Task details: Search the records below for the word "elements". Pull out each line that has it.

Data items:
------------------------------------
(** * mcmc_random_tool: Markov-chain estimation and posterior sampling

    A shallow embedding of [mcmc_random_tool/model.py],
    [mcmc_random_tool/posterior.py], [mcmc_random_tool/io_utils.py] and
    the statements that open the commands of [mcmc_random_tool/cli.py].

    - Python [int] states are [Z]; a [Counter] of destinations is a
      [gmap Z N] (occurrence counts, built by [+= 1]); the
      [defaultdict(Counter)] of sources is a [gmap Z (gmap Z N)]; a Python
      [set] of states is a [gset Z].
    - numpy arrays are lists, a matrix is a list of rows.
    - [np.float64] arithmetic is taken through the interface [Float64],
      which lists exactly the operations the code performs.  The interface
      has two instances: IEEE binary64 ([PrimFloat]), on which the concrete
      scenarios are evaluated bit for bit, and the exact rationals [Qc],
      the idealisation (no rounding, no overflow, no NaN) in which the
      algebraic laws hold.  What is stated of the code in general is
      stated for every instance of the interface, and conditionally on
      the outcome where binary64 can fail an assertion.
    - [np.log] and the log-probability accumulator go through [LogDomain].
    - The numpy generator is explicit state: [Generator] lists the two
      draws the code makes, [GeneratorLaws] the part of the contract of
      [choice] that the statements about [sample_sequence] rely on.
    - Exceptions are the [Raise] branch of [result]. *)

From Stdlib Require Import ZArith QArith Qcanon Qcabs PrimFloat Uint63 Ascii String Lia.
From Stdlib Require FloatOps SpecFloat.
From stdpp Require Import numbers gmap sorting list.

Local Open Scope Z_scope.
#[local] Set Warnings "-inexact-float".

(** ** Exceptions and fallible results *)

Inductive exn : Type :=
| ValueError (msg : string)
| AssertionError (msg : string)
| IndexError
| KeyError.

Inductive result (A : Type) : Type :=
| Ok (a : A)
| Raise (e : exn).
Arguments Ok {A} a.
Arguments Raise {A} e.

#[export] Instance result_ret : MRet result := λ A a, Ok a.
#[export] Instance result_bind : MBind result := λ A B k r,
  match r with
  | Ok a => k a
  | Raise e => Raise e
  end.

(** The error kinds of the specification.  The code raises [ValueError]
    throughout and tells the kinds apart by the message; the message is
    kept without the values its f-string interpolates. *)
Definition EmptyInputError : exn := ValueError "No sequences provided".
Definition NoStatesError : exn := ValueError "No valid states found in sequences".
Definition InvalidAlphaError : exn := ValueError "Alpha must be positive".
Definition InvalidLengthError : exn := ValueError "Length must be positive".
Definition InvalidSampleCountError : exn := ValueError "Number of samples must be positive".
Definition UnknownStateError : exn := ValueError "Start state not found in states".
Definition ShapeMismatchError : exn := ValueError "Transition matrix shape mismatch".
Definition NegativeConcentrationError : exn := ValueError "Alpha parameters must be non-negative".

(** ** The float interface *)

Class Float64 (F : Type) : Type := {
  f_of_Z : Z → F;
  f_add : F → F → F;
  f_sub : F → F → F;
  f_mul : F → F → F;
  f_div : F → F → F;
  f_abs : F → F;
  f_eqb : F → F → bool;
  f_ltb : F → F → bool;
  f_leb : F → F → bool;
}.

Definition f_zero {F} `{Float64 F} : F := f_of_Z 0.
Definition f_one {F} `{Float64 F} : F := f_of_Z 1.
Definition f_of_nat {F} `{Float64 F} (n : nat) : F := f_of_Z (Z.of_nat n).
Definition f_of_N {F} `{Float64 F} (n : N) : F := f_of_Z (Z.of_N n).
Definition f_isnan {F} `{Float64 F} (x : F) : bool := negb (f_eqb x x).
Arguments f_zero : simpl never.
Arguments f_one : simpl never.
Arguments f_of_nat : simpl never.
Arguments f_of_N : simpl never.

(** Exact rationals. *)
Arguments Qc_of_Z : simpl never.
#[export] Instance Qc_float : Float64 Qc := {|
  f_of_Z := Qc_of_Z;
  f_add := Qcplus;
  f_sub := Qcminus;
  f_mul := Qcmult;
  f_div := Qcdiv;
  f_abs := Qcabs;
  f_eqb := λ x y, bool_decide (x = y);
  f_ltb := λ x y, bool_decide (x < y)%Qc;
  f_leb := λ x y, bool_decide (x ≤ y)%Qc;
|}.

(** IEEE binary64.  The conversion from integers rounds to the nearest
    float, ties to even, as Python's does; an integer of magnitude 2^1024
    or more, for which Python raises [OverflowError], becomes an
    infinity. *)
Definition float_of_Z (z : Z) : float :=
  FloatOps.SF2Prim (SpecFloat.binary_normalize 53 1024 z 0 false).

#[export] Instance binary64_float : Float64 float := {|
  f_of_Z := float_of_Z;
  f_add := PrimFloat.add;
  f_sub := PrimFloat.sub;
  f_mul := PrimFloat.mul;
  f_div := PrimFloat.div;
  f_abs := PrimFloat.abs;
  f_eqb := PrimFloat.eqb;
  f_ltb := PrimFloat.ltb;
  f_leb := PrimFloat.leb;
|}.

(** ** numpy helpers *)

Section Numpy.
Context {F : Type} `{Float64 F}.

(** [a.sum()] of a one-dimensional array, added up from left to right, as
    numpy does for an array of fewer than eight elements (longer arrays
    are added pairwise, which differs in the last bits in binary64). *)
Definition np_sum (a : list F) : F := fold_left f_add a f_zero.

(** [np.isclose(x, b)] with numpy's defaults [rtol=1e-05], [atol=1e-08]:
    [|x - b| <= atol + rtol * |b|]. *)
Definition np_rtol : F := f_div f_one (f_of_Z 100000).
Definition np_atol : F := f_div f_one (f_of_Z 100000000).
Definition np_isclose (x b : F) : bool :=
  f_leb (f_abs (f_sub x b)) (f_add np_atol (f_mul np_rtol (f_abs b))).
Definition np_allclose (a : list F) (b : F) : bool :=
  forallb (λ x, np_isclose x b) a.

(** [np.argmax] of a one-dimensional array: the index of the first
    maximum; a NaN counts as a maximum and stops the scan. *)
Fixpoint argmax_from (mp : F) (best j : nat) (a : list F) : nat :=
  match a with
  | [] => best
  | x :: a' =>
      if f_isnan mp then best
      else if negb (f_leb x mp) then argmax_from x j (S j) a'
      else argmax_from mp best (S j) a'
  end.
Definition np_argmax (a : list F) : result nat :=
  match a with
  | [] => Raise (ValueError "attempt to get argmax of an empty sequence")
  | x :: a' => Ok (argmax_from x 0%nat 1%nat a')
  end.

(** [trans_mat.shape == (n, n)]. *)
Definition has_shape (n : nat) (m : list (list F)) : bool :=
  bool_decide (length m = n) && forallb (λ row, bool_decide (length row = n)) m.
End Numpy.
Arguments np_sum : simpl never.
Arguments np_isclose : simpl never.

(** ** model.py *)

(** [enumerate(states)]. *)
Fixpoint enumerate_from {A} (k : nat) (l : list A) : list (nat * A) :=
  match l with
  | [] => []
  | x :: l' => (k, x) :: enumerate_from (S k) l'
  end.
Definition enumerate {A} (l : list A) : list (nat * A) := enumerate_from 0 l.

(** [{state: i for i, state in enumerate(states)}]: a later occurrence of
    a state overwrites an earlier one. *)
Definition index_step (m : gmap Z nat) (p : nat * Z) : gmap Z nat :=
  <[p.2 := p.1]> m.
Definition state_to_idx (states : list Z) : gmap Z nat :=
  fold_left index_step (enumerate states) ∅.

(** [counts[current_state][next_state] += 1] on a [defaultdict(Counter)]. *)
Definition bump (current_state next_state : Z) (counts : gmap Z (gmap Z N))
    : gmap Z (gmap Z N) :=
  let c := default ∅ (counts !! current_state) in
  <[current_state := <[next_state := (default 0 (c !! next_state) + 1)%N]> c]> counts.

(** The inner loop [for i in range(len(seq) - 1)] over adjacent pairs. *)
Fixpoint count_pairs (seq : list Z) (acc : gmap Z (gmap Z N) * gset Z)
    : gmap Z (gmap Z N) * gset Z :=
  match seq with
  | current_state :: ((next_state :: _) as rest) =>
      count_pairs rest
        (bump current_state next_state acc.1,
         {[next_state]} ∪ ({[current_state]} ∪ acc.2))
  | _ => acc
  end.

Definition count_sequence (acc : gmap Z (gmap Z N) * gset Z) (seq : list Z)
    : gmap Z (gmap Z N) * gset Z :=
  if bool_decide (length seq < 2)%nat then acc else count_pairs seq acc.

(** Every source and destination recorded in the counts is a state. *)
Definition counts_closed (acc : gmap Z (gmap Z N) * gset Z) : Prop :=
  ∀ s c d, acc.1 !! s = Some c → is_Some (c !! d) → s ∈ acc.2 ∧ d ∈ acc.2.

Definition build_transition_counts (sequences : list (list Z))
    : result (gmap Z (gmap Z N) * list Z) :=
  match sequences with
  | [] => Raise EmptyInputError
  | _ =>
      let acc := fold_left count_sequence sequences (∅, ∅) in
      if bool_decide (acc.2 = ∅) then Raise NoStatesError
      else Ok (acc.1, merge_sort Z.le (elements acc.2))
  end.

(** Subscripting: a missing key or index raises. *)
Definition lookup_or {A} (e : exn) (o : option A) : result A :=
  match o with
  | Some a => Ok a
  | None => Raise e
  end.

Section Model.
Context {F : Type} `{Float64 F}.

(** [sum(state_counts.values())]. *)
Definition counter_total (state_counts : gmap Z N) : N :=
  map_fold (λ _ count acc, (acc + count)%N) 0%N state_counts.
(** * puresnmp: the X.690 codec of [snmp/types.py], embedded in Rocq

    Python integers are unbounded, so they are modelled by [Z] and the
    operators [&], [|], [^] and [>>] by [Z.land], [Z.lor], [Z.lxor] and
    [Z.shiftr].  A [bytes] object is a list of integers; the constructor
    [bytes([...])] is the only place where the range 0..255 is enforced,
    exactly as in Python.  Exceptions are values of [exn]; a computation
    returns an [outcome]. *)

From Stdlib Require Import ZArith String Ascii Bool Lia List.
From Stdlib Require Import HexadecimalString HexadecimalZ.
From Stdlib Require DecimalString DecimalZ.
Import ListNotations.

#[local] Set Warnings "-register-all".

Local Open Scope string_scope.
Local Open Scope list_scope.
Local Open Scope Z_scope.

(** ** Exceptions and outcomes *)

Inductive exn : Type :=
| NotImplementedError (msg : string)
| ValueError (msg : string)
| SnmpError (msg : string)
| IndexError
| AttributeError
| StopIteration
| UnicodeDecodeError.

(** [Fuel] is not a Python exception: it marks a loop or a recursion of
    the model that was cut before the Python code would have stopped. *)
Inductive outcome (A : Type) : Type :=
| Ok (a : A)
| Raise (e : exn)
| Fuel.

Arguments Ok {A} a.
Arguments Raise {A} e.
Arguments Fuel {A}.

Definition bind {A B : Type} (m : outcome A) (k : A -> outcome B) : outcome B :=
  match m with
  | Ok a => k a
  | Raise e => Raise e
  | Fuel => Fuel
  end.

Notation "x <- m ;; k" := (bind m (fun x => k))
  (at level 61, m at next level, right associativity).
Notation "' p <- m ;; k" := (bind m (fun x => match x with p => k end))
  (at level 61, p pattern, m at next level, right associativity).

Definition returns {A : Type} (m : outcome A) : bool :=
  match m with Ok _ => true | _ => false end.

Definition raises {A : Type} (m : outcome A) : bool :=
  match m with Raise _ => true | _ => false end.

(** ** Bytes *)

Definition bytes : Type := list Z.

Definition is_byte (b : Z) : bool := (0 <=? b) && (b <? 256).

Definition is_bytes (data : bytes) : Prop := Forall (fun b => 0 <= b < 256) data.

(** [bytes(iterable_of_ints)]: every element must be in [range(0, 256)]. *)
Definition bytes_of (l : list Z) : outcome bytes :=
  if forallb is_byte l then Ok l
  else Raise (ValueError "bytes must be in range(0, 256)").

(** [data[0]] on a bytes object. *)
Definition index0 (data : bytes) : outcome Z :=
  match data with
  | [] => Raise IndexError
  | b :: _ => Ok b
  end.

(** [data[lo:]] and [data[:hi]] never fail; a bound past the end is clipped. *)
Definition slice_from (lo : Z) (data : bytes) : bytes := skipn (Z.to_nat lo) data.
Definition slice_to (hi : Z) (data : bytes) : bytes := firstn (Z.to_nat hi) data.
Definition slice (lo hi : Z) (data : bytes) : bytes :=
  firstn (Z.to_nat hi - Z.to_nat lo) (skipn (Z.to_nat lo) data).

Definition len {A : Type} (l : list A) : Z := Z.of_nat (length l).

(** [int.from_bytes(octets, 'big')]: unsigned, most significant octet first. *)
Definition int_from_bytes_big (octets : bytes) : Z :=
  fold_left (fun acc b => acc * 256 + b) octets 0.

(** ['%02x' % n] *)
Definition hex02 (n : Z) : string :=
  let s := NilZero.string_of_int (Z.to_hex_int n) in
  if (String.length s <? 2)%nat then ("0" ++ s)%string else s.

(** ** The length field *)

Definition encode_length (value : Z) : outcome Z :=
  if negb (Z.land value 128 =? 0) then
    Raise (NotImplementedError "Length values above 127 are not yet implemented!")
  else Ok value.

Definition consume_length (data : bytes) : outcome (Z * bytes) :=
  d0 <- index0 data ;;
  if d0 =? 255 then
    Raise (NotImplementedError "This is a reserved case in X690")
  else if Z.land d0 128 =? 0 then
    Ok (int_from_bytes_big [d0], slice_from 1 data)
  else if Z.lxor d0 128 =? 0 then
    Raise (NotImplementedError "Indefinite lenghts are not yet implemented!")
  else
    let num_octets := int_from_bytes_big [Z.lxor d0 128] in
    let value_octets := slice 1 (1 + num_octets) data in
    Ok (int_from_bytes_big value_octets, slice_from (num_octets + 1) data).

(** ** Integer *)

Module Integer.

Definition HEADER : Z := 2.

Definition from_bytes (data : bytes) : outcome Z :=
  d0 <- index0 data ;;
  if negb (d0 =? HEADER) then
    Raise (ValueError ("Invalid type header! Expected 0x02, got 0x" ++ hex02 d0)%string)
  else
    '(_, value) <- consume_length (slice_from 1 data) ;;
    Ok (int_from_bytes_big value).

(** The loop [while remainder: ...] of [__bytes__]; [octets] is kept in
    the order of the appends. *)
Fixpoint octets_loop (fuel : nat) (remainder : Z) (octets : list Z)
  : outcome (list Z) :=
  if remainder =? 0 then Ok octets
  else match fuel with
       | O => Fuel
       | S fuel' =>
           let octet := Z.land remainder 255 in
           let remainder := Z.shiftr remainder 8 in
           octets_loop fuel' remainder (octets ++ [octet])
       end.

(** The content octets computed by [__bytes__], before the header. *)
Definition octets (fuel : nat) (value : Z) : outcome (list Z) :=
  if value =? 0 then Ok [0]
  else
    octets <- octets_loop fuel value [] ;;
    Ok (rev octets).

Definition to_bytes (fuel : nat) (value : Z) : outcome bytes :=
  octets <- octets fuel value ;;
  bytes_of ([HEADER; len octets] ++ octets).

End Integer.

(** ** Object identifiers *)

(** [enumerate(l)] *)
Definition enumerate {A : Type} (l : list A) : list (Z * A) :=
  combine (map Z.of_nat (seq 0 (length l))) l.

Definition list_eqb (l1 l2 : list Z) : bool :=
  if list_eq_dec Z.eq_dec l1 l2 then true else false.

Module Oid.

Definition HEADER : Z := 6.

(** The attributes set by [__init__]. *)
Record t : Type := Make {
  identifiers : list Z;
  collapsed_identifiers : list Z;
  length : Z
}.

(** The loop [while current_char > 127] of [decode_large_value];
    [next(stream)] takes the head of the shared iterator and raises
    [StopIteration] when it is exhausted.  The rest of the iterator is
    returned, since the caller goes on reading from it. *)
Fixpoint decode_buffer (current_char : Z) (stream : list Z) (buffer : list Z)
  : outcome (list Z * Z * list Z) :=
  if current_char >? 127 then
    match stream with
    | [] => Raise StopIteration
    | next :: stream' =>
        decode_buffer next stream' (buffer ++ [Z.lxor current_char 128])
    end
  else Ok (buffer, current_char, stream).

Definition decode_large_value (current_char : Z) (stream : list Z)
  : outcome (Z * list Z) :=
  '(buffer, current_char, stream) <- decode_buffer current_char stream [] ;;
  let total :=
    fold_left (fun total '(i, digit) => total + digit * 128 ^ (i + 1))
              (enumerate (rev buffer)) current_char in
  Ok (total, stream).

(** The loop [while value: ...] of [encode_large_value]. *)
Fixpoint encode_loop (fuel : nat) (value : Z) (output : list Z)
  : outcome (list Z) :=
  if value =? 0 then Ok output
  else match fuel with
       | O => Fuel
       | S fuel' =>
           encode_loop fuel' (Z.shiftr value 7)
                       (output ++ [Z.lor (Z.land value 127) 128])
       end.
(** The loop over a list object that every [put] makes longer. *)
Lemma for_each_put_never_ends (put : ChatMessage -> M objects unit)
    (messages : ref) (I : objects -> Prop) :
  (forall message w0, I w0 ->
     exists w1, put message w0 = Returned tt w1 /\ I w1
       /\ length (lists w0 messages) < length (lists w1 messages)) ->
  forall fuel i w,
    I w -> i < length (lists w messages) ->
    for_each_put fuel put messages i w = None.
Proof.
  intros Hput. induction fuel as [|fuel IH]; intros i w HI Hi; [reflexivity|].
  simpl. destruct (lookup_lt_is_Some_2 _ _ Hi) as [m Hm]. rewrite Hm.
  destruct (Hput m w HI) as (w1 & Hrun & HI1 & Hlen). rewrite Hrun.
  apply IH; [exact HI1|lia].
Qed.



(** The sample objects are in order. *)
Lemma one_key_and_a_list_dicts store key l :
  dicts one_key_and_a_list store !! key = Some l ->
  store = 0 /\ key = "a" /\ l = 0.
Proof.
  unfold one_key_and_a_list. simpl.
  destruct (decide (store = 0)) as [->|Hstore].
  - intros Hin. apply lookup_insert_Some in Hin as [[<- <-]|[_ Hin]].
    + repeat split.
    + now rewrite lookup_empty in Hin.
  - intros Hin. now rewrite lookup_empty in Hin.
Qed.

Lemma one_key_and_a_list_well_formed : well_formed one_key_and_a_list.
Proof.
  intros store key l Hin.
  apply one_key_and_a_list_dicts in Hin as (_ & _ & ->). simpl. lia.
Qed.

Lemma one_key_and_a_list_unshared :
  unshared (memory_at 0 "a") one_key_and_a_list.
Proof.
  intros store key l [Hstore|Hkey] Hin;
    apply one_key_and_a_list_dicts in Hin as (-> & -> & _); simpl in *;
    congruence.
Qed.

Lemma one_key_and_a_list_apart :
  apart (memory_at 0 "a") one_key_and_a_list 1.
Proof. split; [simpl; lia|]. vm_compute. discriminate. Qed.


Example batch_over_a_list_apart :
  option_map (fun o => sequence_at (final_state o) 0 "a")
    (put_messages 3 (memory_at 0 "a") 1 one_key_and_a_list)
  = Some [hi; hello; hi].
Proof. vm_compute. reflexivity. Qed.

End ListObjects.
(** * Further properties *)

(** ** [BaseMemory.put_messages]: batches *)

Section Batches.
Context {St : Type}.
Variable put : ChatMessage -> M St unit.


Lemma put_messages_raised_split messages s e s' :
  BaseMemory.put_messages put messages s = Raised e s' ->
  exists before message after s1,
    messages = before ++ message :: after
    /\ BaseMemory.put_messages put before s = Returned tt s1
    /\ put message s1 = Raised e s'.
Proof.
  revert s. induction messages as [|m messages IH]; intros s Hrun; simpl in *.
  - discriminate.
  - unfold bind in Hrun. destruct (put m s) as [[] s0|e0 s0] eqn:Hput.
    + destruct (IH _ Hrun) as (before & m' & after & s1 & -> & Hb & Hf).
      exists (m :: before), m', after, s1. split; [reflexivity|].
      split; [|exact Hf]. simpl. unfold bind. now rewrite Hput.
    + injection Hrun as -> ->. exists [], m, messages, s.
      repeat split. exact Hput.
Qed.

(** X2: a batch raises only what one of its puts raised: when it raises,
    the messages split into those put with success, the one whose put
    raised this very exception and left this very state, and the rest. *)
Theorem put_messages_raises_only_from_put
    (messages : list ChatMessage) (s s' : St) (e : exception) :
  BaseMemory.put_messages put messages s = Raised e s' ->
  exists before message after s1,
    messages = before ++ message :: after
    /\ BaseMemory.put_messages put before s = Returned tt s1
    /\ put message s1 = Raised e s'.
Proof. apply put_messages_raised_split. Qed.

End Batches.

(** ** [BaseChatStoreMemory] over any backend: what reaches the store *)

Section Delegation.
Context {S : Type} {backend : BaseChatStore S}.
Import BaseChatStoreMemory.

Lemma same_heap_refl (w : heap S) : same_heap w w.
Proof. now split. Qed.

Lemma same_heap_trans (w1 w2 w3 : heap S) :
  same_heap w1 w2 -> same_heap w2 w3 -> same_heap w1 w3.
Proof.
  intros [Hn12 Hs12] [Hn23 Hs23]. split; [congruence|].
  intros r. now rewrite Hs12.
Qed.

Lemma same_outcome_refl {A} (o : outcome (heap S) A) : same_outcome o o.
Proof. split; [reflexivity|apply same_heap_refl]. Qed.

Lemma same_outcome_trans {A} (o1 o2 o3 : outcome (heap S) A) :
  same_outcome o1 o2 -> same_outcome o2 o3 -> same_outcome o1 o3.
Proof.
  intros [Ho12 Hh12] [Ho23 Hh23]. split; [congruence|].
  eapply same_heap_trans; eassumption.
Qed.

Lemma write_same_store (w : heap S) r :
  same_heap w (write r (store_at w r) w).
Proof.
  split; [reflexivity|]. intros r'. simpl.
  destruct (decide (r' = r)) as [->|]; reflexivity.
Qed.

Lemma write_twice (w : heap S) r s1 s2 :
  same_heap (write r s2 (write r s1 w)) (write r s2 w).
Proof.
  split; [reflexivity|]. intros r'. simpl.
  destruct (decide (r' = r)); reflexivity.
Qed.

Lemma on_store_through {A} r (c : M S A) (w : heap S) :
  on_store r c w = through r w (c (store_at w r)).
Proof. reflexivity. Qed.

(** A call on a store that has just been written runs on what was
    written. *)
Lemma on_store_after_write {A} r (c : M S A) s1 (w : heap S) :
  same_outcome (on_store r c (write r s1 w)) (through r w (c s1)).
Proof.
  rewrite on_store_through. simpl. rewrite decide_True by reflexivity.
  destruct (c s1) as [a s2|e s2]; simpl;
    (split; [reflexivity|apply write_twice]).
Qed.

Lemma batch_through r (f : ChatMessage -> M S unit) messages (w : heap S) :
  same_outcome
    (BaseMemory.put_messages (fun m => on_store r (f m)) messages w)
    (on_store r (BaseMemory.put_messages f messages) w).
Proof.
  revert w. induction messages as [|m messages IH]; intros w.
  - split; [reflexivity|]. apply write_same_store.
  - rewrite on_store_through. simpl. unfold bind.
    rewrite on_store_through.
    destruct (f m (store_at w r)) as [[] s1|e s1]; simpl.
    + eapply same_outcome_trans; [apply IH|apply on_store_after_write].
    + apply same_outcome_refl.
Qed.

Lemma await_through {A} r (c : Coroutine S A) (w : heap S) :
  same_outcome (await (on_store_async r c) w) (on_store r (await c) w).
Proof.
  revert w. induction c as [body|segment rest IH]; intros w; simpl.
  - apply same_outcome_refl.
  - rewrite (on_store_through r (segment ;; await rest)). unfold bind.
    rewrite on_store_through.
    destruct (segment (store_at w r)) as [[] s1|e s1]; simpl.
    + eapply same_outcome_trans; [apply IH|apply on_store_after_write].
    + apply same_outcome_refl.
Qed.

Lemma on_store_async_suspension_points {A} r (c : Coroutine S A) :
  suspension_points (on_store_async r c) = suspension_points c.
Proof. induction c as [|segment rest IH]; simpl; [reflexivity|now rewrite IH]. Qed.

(** X4: for any backend, the batch of a memory is one batch on its store:
    [put_messages] returns or raises what the loop of [add_message] under
    the bound key does on the store behind [chat_store], and leaves the
    heap as one call of that loop on the store would. *)
Theorem put_messages_is_batch_on_store
    (self : t) (messages : list ChatMessage) (w : heap S) :
  same_outcome
    (put_messages self messages w)
    (on_store (chat_store self)
       (BaseMemory.put_messages (add_message (chat_store_key self)) messages)
       w).
Proof. apply batch_through. Qed.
------------------------------------
The completed task:
    numpy does for an array of fewer than eight elements (longer arrays
      else Ok (acc.1, merge_sort Z.le (elements acc.2))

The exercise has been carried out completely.